→ Task instructions
From the records below, extract only the lines running from the line with "(** ** The slot validator: order" to the line with "Rules.first_violation env Sample.fractional_party", both lines included, reproducing them exactly.

Collected data
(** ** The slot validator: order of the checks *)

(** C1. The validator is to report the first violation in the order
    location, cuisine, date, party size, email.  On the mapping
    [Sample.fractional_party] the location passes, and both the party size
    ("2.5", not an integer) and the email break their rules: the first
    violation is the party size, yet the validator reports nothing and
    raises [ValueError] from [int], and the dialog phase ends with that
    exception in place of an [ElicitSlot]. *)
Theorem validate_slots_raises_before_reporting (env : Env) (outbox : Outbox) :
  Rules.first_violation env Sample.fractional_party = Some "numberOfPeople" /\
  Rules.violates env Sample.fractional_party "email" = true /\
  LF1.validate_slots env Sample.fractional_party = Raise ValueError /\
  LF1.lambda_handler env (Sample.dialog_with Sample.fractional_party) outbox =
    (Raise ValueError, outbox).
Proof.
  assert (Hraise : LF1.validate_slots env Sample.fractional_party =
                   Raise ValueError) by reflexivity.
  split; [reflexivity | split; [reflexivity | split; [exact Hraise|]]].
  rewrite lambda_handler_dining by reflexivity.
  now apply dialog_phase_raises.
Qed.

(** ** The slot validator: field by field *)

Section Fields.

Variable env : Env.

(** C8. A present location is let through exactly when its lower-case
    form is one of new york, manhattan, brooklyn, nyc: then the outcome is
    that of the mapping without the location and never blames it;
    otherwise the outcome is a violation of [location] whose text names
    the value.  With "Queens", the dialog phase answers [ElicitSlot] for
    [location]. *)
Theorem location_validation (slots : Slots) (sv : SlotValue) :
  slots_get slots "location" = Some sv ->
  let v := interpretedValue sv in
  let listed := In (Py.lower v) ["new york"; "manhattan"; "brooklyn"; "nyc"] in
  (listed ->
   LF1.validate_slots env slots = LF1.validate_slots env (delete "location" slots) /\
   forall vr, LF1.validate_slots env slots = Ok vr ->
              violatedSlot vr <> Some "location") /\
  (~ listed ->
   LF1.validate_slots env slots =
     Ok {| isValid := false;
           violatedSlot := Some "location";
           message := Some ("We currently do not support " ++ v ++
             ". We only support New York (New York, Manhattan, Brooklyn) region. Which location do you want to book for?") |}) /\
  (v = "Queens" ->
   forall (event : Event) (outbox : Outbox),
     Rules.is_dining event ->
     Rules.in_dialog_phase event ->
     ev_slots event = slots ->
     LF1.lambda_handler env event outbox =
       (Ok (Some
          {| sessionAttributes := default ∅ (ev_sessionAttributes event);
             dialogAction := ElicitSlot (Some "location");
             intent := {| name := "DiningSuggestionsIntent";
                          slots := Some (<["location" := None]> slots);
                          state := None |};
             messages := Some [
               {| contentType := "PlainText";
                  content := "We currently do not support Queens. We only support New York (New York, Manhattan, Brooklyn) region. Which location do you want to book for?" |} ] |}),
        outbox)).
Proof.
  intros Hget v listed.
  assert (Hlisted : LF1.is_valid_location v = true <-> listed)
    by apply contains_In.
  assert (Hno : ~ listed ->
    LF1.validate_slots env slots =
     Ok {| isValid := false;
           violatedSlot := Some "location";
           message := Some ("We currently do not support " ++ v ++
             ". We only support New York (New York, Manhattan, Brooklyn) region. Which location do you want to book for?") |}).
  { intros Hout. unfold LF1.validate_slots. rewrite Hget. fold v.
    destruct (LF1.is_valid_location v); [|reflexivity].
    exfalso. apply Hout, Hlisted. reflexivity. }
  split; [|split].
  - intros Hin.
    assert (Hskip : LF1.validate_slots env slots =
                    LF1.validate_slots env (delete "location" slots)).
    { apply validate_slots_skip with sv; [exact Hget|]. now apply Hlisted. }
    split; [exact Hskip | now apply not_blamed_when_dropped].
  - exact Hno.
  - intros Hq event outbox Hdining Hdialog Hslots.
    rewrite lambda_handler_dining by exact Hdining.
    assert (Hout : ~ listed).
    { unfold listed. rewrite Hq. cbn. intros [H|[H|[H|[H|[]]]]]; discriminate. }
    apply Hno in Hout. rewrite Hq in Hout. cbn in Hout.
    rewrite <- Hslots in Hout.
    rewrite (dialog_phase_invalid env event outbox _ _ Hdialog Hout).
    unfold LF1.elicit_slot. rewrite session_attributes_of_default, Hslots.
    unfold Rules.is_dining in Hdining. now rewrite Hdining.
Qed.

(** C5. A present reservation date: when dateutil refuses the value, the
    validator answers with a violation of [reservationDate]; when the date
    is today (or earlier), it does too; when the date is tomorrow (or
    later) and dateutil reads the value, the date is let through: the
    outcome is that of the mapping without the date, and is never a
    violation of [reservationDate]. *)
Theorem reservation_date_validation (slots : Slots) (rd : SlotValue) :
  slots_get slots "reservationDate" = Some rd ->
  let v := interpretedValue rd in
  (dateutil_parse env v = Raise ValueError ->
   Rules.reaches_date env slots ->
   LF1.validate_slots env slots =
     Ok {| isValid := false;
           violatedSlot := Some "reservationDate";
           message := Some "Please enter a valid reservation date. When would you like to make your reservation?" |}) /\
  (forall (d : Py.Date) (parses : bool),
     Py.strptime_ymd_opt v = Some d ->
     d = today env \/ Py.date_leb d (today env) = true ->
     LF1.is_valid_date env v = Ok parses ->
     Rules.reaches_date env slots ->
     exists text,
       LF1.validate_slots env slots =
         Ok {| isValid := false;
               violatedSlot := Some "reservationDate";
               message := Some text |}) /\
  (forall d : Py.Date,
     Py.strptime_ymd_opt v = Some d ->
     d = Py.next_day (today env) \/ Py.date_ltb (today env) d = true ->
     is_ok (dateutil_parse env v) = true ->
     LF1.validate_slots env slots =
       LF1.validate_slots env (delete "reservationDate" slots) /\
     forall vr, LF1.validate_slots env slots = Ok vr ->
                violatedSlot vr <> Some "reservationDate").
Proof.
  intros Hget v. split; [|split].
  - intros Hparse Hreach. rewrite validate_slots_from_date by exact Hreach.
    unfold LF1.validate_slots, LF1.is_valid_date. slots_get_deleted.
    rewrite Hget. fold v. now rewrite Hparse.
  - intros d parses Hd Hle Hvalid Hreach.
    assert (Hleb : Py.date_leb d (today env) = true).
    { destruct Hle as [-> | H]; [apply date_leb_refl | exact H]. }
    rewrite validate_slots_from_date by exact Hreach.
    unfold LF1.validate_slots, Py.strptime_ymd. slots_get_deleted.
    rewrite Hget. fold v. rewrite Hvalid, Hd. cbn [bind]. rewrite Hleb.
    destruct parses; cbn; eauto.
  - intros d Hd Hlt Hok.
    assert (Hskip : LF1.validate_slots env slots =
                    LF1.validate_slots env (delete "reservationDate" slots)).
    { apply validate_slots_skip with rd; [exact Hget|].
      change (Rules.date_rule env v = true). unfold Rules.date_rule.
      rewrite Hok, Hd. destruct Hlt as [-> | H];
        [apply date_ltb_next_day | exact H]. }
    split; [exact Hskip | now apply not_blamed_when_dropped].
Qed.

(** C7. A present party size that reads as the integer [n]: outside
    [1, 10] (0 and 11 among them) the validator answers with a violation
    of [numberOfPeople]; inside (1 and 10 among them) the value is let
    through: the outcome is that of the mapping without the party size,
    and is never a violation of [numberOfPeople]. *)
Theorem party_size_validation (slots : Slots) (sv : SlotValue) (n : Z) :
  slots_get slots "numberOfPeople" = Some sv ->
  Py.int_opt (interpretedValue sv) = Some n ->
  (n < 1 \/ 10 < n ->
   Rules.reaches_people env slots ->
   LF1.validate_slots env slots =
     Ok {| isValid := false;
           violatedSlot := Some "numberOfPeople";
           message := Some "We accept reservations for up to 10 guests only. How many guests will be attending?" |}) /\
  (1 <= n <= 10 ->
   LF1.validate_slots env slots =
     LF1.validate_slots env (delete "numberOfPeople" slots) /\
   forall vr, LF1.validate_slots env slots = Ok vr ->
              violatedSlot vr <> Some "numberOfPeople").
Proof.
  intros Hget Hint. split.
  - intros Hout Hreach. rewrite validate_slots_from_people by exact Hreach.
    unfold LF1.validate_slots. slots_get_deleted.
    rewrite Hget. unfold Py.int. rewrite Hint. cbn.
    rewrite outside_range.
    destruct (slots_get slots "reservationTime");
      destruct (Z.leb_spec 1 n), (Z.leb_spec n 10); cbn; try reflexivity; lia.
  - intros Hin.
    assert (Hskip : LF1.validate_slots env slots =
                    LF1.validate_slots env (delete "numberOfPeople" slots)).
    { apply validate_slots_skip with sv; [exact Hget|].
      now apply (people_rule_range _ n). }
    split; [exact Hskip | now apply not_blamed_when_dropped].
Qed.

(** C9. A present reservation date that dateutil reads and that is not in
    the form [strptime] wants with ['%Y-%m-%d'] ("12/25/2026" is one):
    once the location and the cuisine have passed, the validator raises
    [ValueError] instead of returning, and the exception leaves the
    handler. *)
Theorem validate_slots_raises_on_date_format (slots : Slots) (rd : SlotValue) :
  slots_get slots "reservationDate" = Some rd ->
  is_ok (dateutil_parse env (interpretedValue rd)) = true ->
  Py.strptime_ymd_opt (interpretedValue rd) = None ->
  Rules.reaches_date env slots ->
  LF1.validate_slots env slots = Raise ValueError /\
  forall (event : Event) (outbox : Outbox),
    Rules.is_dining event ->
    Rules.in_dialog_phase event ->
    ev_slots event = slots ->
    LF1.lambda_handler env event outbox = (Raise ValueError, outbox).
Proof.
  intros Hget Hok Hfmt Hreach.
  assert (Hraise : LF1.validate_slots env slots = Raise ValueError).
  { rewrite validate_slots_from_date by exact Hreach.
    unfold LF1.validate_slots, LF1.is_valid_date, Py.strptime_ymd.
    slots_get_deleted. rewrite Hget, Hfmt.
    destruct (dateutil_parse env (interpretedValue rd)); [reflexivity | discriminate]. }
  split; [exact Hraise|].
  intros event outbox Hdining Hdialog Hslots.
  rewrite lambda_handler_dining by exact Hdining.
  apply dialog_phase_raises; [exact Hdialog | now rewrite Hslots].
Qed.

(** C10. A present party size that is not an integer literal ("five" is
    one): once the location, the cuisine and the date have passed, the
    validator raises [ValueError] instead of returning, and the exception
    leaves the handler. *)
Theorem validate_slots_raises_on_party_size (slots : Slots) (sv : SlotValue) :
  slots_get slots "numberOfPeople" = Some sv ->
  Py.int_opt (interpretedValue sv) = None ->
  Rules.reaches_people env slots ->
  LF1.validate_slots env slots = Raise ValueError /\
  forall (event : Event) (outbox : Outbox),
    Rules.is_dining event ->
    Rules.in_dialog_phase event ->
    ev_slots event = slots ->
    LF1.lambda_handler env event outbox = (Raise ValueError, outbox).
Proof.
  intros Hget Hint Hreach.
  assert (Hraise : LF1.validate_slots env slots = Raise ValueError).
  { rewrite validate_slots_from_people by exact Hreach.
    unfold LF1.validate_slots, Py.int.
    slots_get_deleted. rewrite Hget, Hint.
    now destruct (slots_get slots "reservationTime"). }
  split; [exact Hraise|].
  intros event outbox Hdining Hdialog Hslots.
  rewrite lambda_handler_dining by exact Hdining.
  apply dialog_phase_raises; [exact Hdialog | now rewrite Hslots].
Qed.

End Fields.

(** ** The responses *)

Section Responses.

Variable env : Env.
* * *
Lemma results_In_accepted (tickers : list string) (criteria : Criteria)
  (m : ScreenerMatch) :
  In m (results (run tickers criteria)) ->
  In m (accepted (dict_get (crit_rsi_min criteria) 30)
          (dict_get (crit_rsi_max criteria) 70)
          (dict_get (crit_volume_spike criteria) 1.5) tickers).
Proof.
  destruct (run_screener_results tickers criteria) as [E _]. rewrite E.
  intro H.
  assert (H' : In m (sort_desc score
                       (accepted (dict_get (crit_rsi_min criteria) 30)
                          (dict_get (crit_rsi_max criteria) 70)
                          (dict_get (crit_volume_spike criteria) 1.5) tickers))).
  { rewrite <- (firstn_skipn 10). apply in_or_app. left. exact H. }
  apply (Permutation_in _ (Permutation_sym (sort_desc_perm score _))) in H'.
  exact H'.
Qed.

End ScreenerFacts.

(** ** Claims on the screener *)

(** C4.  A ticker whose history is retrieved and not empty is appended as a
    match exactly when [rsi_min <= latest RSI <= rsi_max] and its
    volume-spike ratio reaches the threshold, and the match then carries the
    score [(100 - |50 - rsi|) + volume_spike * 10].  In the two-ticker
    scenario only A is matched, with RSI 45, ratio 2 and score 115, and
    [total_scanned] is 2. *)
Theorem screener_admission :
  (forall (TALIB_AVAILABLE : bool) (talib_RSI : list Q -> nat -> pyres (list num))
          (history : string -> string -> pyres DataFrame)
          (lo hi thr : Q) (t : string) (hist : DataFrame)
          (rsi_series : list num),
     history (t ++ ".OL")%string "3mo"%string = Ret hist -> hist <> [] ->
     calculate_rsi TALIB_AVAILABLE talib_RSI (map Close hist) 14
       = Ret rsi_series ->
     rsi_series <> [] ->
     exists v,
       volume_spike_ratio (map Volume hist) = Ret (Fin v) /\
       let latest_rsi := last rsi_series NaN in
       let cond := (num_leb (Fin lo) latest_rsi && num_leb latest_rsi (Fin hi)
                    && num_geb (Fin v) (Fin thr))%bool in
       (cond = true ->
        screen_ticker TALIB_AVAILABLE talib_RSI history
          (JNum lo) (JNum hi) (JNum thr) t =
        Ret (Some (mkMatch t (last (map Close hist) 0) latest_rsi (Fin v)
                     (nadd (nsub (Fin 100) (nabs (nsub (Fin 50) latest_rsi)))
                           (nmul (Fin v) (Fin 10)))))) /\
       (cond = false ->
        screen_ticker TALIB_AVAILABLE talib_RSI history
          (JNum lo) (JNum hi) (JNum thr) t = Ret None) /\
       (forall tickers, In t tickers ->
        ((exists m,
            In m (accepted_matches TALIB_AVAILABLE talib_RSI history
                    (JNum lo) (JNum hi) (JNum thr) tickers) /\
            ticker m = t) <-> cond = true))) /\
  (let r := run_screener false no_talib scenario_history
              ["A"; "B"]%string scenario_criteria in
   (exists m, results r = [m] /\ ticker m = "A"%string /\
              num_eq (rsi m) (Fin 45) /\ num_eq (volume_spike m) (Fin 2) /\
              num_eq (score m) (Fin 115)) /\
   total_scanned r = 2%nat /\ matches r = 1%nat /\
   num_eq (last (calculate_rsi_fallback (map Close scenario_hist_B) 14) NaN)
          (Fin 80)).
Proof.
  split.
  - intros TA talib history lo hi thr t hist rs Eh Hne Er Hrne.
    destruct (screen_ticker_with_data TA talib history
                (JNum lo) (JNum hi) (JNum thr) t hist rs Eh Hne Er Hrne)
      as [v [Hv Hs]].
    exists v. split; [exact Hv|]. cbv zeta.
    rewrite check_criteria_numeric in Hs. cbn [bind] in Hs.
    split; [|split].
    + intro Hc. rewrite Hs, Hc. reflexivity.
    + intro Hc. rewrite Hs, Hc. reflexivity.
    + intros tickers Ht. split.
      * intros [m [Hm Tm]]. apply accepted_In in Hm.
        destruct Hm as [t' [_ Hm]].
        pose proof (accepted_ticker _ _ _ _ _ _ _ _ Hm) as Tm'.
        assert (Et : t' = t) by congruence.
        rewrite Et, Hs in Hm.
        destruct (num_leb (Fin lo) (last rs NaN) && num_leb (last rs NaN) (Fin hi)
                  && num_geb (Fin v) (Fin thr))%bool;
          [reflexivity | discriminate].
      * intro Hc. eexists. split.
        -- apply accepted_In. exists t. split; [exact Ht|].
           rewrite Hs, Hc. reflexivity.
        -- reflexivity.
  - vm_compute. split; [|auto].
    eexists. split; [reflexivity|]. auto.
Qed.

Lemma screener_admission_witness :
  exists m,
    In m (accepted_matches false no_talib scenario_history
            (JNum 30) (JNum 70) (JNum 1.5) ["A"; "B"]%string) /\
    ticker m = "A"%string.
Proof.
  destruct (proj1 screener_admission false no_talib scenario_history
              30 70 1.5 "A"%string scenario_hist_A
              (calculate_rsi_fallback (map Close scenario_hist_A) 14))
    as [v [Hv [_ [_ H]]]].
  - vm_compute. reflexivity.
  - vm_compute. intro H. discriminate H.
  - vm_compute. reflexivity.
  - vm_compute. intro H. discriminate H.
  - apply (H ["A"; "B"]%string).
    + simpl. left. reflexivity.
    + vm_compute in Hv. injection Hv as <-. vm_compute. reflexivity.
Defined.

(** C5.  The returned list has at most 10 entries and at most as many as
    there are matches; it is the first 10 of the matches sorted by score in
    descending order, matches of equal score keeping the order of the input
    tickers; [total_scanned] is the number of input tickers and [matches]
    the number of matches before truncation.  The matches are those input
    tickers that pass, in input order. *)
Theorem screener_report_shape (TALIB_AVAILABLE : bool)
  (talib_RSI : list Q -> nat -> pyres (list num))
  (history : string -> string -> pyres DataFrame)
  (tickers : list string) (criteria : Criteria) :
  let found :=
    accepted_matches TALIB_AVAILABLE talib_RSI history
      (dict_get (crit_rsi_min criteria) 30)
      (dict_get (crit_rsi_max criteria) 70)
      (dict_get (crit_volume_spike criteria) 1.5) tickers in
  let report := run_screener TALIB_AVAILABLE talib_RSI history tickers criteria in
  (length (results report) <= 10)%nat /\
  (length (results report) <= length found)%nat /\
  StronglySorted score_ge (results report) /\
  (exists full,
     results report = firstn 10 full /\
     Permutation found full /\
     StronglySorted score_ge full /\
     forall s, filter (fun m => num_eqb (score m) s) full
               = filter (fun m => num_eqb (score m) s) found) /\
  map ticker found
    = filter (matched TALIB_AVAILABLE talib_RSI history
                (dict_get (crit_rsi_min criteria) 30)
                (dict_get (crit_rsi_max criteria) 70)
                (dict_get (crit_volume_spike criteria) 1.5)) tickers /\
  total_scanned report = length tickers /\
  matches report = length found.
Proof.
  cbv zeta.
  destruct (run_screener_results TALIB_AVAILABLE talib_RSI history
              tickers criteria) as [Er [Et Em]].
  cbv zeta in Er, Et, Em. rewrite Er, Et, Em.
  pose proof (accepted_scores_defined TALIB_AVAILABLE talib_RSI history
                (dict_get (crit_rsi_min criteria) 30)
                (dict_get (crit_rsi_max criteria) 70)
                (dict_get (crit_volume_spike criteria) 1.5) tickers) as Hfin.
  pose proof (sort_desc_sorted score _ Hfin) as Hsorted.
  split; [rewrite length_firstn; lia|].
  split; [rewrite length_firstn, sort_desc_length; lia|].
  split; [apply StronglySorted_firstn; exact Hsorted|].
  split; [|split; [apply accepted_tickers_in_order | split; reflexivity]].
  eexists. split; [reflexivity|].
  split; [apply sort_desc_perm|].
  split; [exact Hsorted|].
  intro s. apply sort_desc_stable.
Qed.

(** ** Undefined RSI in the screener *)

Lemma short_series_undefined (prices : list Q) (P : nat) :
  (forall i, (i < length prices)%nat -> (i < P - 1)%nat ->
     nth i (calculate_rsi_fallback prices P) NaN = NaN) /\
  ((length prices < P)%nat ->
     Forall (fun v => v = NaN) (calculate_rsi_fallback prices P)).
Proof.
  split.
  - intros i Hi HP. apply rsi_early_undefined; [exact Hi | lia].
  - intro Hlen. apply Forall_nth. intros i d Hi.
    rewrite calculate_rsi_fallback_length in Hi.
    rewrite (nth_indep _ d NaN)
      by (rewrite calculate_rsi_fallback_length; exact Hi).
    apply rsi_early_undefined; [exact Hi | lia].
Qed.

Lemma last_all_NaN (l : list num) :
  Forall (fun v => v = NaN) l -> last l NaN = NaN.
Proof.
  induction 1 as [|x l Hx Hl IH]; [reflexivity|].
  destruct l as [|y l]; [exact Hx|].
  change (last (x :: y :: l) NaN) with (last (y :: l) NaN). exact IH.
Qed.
---
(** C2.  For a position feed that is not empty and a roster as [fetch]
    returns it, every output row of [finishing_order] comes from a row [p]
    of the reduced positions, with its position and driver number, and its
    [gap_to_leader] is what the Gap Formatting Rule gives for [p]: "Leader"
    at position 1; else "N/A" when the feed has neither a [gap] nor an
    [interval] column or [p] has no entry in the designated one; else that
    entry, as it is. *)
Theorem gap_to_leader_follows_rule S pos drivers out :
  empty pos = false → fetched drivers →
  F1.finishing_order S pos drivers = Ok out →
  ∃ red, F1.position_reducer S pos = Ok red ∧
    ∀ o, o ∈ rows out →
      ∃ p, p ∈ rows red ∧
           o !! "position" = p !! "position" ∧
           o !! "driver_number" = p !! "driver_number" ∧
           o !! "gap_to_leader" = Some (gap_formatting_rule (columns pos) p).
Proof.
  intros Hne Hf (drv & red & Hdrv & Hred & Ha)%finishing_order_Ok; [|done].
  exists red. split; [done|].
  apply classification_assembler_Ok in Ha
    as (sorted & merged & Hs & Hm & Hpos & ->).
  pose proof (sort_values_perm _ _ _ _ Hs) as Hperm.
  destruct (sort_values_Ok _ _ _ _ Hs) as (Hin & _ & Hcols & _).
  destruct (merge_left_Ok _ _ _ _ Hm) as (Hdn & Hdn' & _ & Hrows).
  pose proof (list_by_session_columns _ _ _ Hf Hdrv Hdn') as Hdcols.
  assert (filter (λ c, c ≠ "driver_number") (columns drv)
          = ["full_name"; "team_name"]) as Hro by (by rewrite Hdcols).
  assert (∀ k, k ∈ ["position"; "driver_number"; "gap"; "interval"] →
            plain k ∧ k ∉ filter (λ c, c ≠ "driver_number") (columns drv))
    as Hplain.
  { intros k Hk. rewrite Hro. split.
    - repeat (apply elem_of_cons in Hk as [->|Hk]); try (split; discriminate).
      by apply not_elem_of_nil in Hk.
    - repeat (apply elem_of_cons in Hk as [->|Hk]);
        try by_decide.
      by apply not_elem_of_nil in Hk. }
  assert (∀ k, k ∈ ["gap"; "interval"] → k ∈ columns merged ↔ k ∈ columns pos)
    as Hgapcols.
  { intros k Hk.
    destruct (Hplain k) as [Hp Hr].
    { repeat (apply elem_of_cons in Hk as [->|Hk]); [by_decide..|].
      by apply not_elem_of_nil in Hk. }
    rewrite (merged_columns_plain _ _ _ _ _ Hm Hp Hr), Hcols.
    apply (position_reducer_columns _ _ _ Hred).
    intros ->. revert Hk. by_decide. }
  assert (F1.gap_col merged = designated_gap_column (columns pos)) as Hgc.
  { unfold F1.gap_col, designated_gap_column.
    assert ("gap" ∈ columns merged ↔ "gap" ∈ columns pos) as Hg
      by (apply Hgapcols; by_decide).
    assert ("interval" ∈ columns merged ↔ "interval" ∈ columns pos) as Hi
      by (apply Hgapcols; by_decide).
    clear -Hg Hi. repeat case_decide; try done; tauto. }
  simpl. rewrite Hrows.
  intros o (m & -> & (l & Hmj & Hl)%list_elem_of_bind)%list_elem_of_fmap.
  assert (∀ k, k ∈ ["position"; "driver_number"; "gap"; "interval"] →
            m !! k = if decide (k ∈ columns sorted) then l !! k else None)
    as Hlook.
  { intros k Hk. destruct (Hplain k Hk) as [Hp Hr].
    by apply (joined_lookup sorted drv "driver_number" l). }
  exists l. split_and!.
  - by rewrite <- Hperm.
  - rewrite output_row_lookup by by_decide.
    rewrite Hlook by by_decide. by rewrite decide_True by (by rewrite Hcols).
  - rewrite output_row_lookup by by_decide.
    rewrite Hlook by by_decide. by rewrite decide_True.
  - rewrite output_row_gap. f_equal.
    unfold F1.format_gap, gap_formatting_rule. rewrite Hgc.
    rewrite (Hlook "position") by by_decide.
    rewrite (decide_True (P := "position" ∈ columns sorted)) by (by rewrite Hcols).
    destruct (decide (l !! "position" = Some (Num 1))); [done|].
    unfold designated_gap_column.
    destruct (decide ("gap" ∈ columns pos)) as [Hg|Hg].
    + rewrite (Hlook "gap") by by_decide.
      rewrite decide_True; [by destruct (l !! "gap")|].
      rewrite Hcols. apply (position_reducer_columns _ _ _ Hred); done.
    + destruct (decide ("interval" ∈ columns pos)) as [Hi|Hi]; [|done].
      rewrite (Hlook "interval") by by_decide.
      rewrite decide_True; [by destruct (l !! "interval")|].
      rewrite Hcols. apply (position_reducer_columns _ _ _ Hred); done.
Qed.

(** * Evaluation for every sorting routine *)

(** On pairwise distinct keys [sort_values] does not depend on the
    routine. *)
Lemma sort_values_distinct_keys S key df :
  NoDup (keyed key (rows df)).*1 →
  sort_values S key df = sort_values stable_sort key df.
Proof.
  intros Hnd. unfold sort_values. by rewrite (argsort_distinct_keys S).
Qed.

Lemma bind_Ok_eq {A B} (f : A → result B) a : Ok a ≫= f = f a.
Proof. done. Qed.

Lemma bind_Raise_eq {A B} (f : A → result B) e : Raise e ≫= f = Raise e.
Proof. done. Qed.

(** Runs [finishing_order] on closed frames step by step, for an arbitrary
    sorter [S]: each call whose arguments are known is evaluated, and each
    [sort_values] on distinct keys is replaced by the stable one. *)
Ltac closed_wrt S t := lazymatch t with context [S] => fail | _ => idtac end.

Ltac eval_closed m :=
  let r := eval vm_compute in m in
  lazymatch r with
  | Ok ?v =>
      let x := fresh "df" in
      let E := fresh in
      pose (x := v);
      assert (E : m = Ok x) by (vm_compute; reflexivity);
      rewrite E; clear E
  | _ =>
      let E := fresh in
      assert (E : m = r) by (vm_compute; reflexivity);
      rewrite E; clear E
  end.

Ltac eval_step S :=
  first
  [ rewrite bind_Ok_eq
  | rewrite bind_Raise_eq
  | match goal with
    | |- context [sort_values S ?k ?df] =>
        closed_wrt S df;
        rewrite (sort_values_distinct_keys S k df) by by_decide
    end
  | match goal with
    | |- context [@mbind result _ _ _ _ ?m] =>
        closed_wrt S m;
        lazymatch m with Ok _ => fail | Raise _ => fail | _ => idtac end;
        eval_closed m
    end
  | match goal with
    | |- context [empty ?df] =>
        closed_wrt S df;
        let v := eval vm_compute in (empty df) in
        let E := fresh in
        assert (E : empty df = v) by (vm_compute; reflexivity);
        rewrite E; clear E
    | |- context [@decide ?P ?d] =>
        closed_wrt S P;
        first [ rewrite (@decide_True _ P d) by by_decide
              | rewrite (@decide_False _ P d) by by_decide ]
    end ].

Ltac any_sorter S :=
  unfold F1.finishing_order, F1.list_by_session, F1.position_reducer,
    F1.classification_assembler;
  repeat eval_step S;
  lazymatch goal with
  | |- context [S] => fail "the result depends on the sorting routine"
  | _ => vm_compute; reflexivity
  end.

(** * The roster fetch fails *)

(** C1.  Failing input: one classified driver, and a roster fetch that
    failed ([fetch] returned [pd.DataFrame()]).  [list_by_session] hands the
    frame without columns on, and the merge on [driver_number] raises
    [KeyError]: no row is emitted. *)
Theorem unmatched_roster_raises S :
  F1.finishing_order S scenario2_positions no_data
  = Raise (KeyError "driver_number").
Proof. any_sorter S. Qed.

→ Expected output
(** ** The slot validator: order of the checks *)

(** C1. The validator is to report the first violation in the order
    location, cuisine, date, party size, email.  On the mapping
    [Sample.fractional_party] the location passes, and both the party size
    ("2.5", not an integer) and the email break their rules: the first
    violation is the party size, yet the validator reports nothing and
    raises [ValueError] from [int], and the dialog phase ends with that
    exception in place of an [ElicitSlot]. *)
Theorem validate_slots_raises_before_reporting (env : Env) (outbox : Outbox) :
  Rules.first_violation env Sample.fractional_party = Some "numberOfPeople" /\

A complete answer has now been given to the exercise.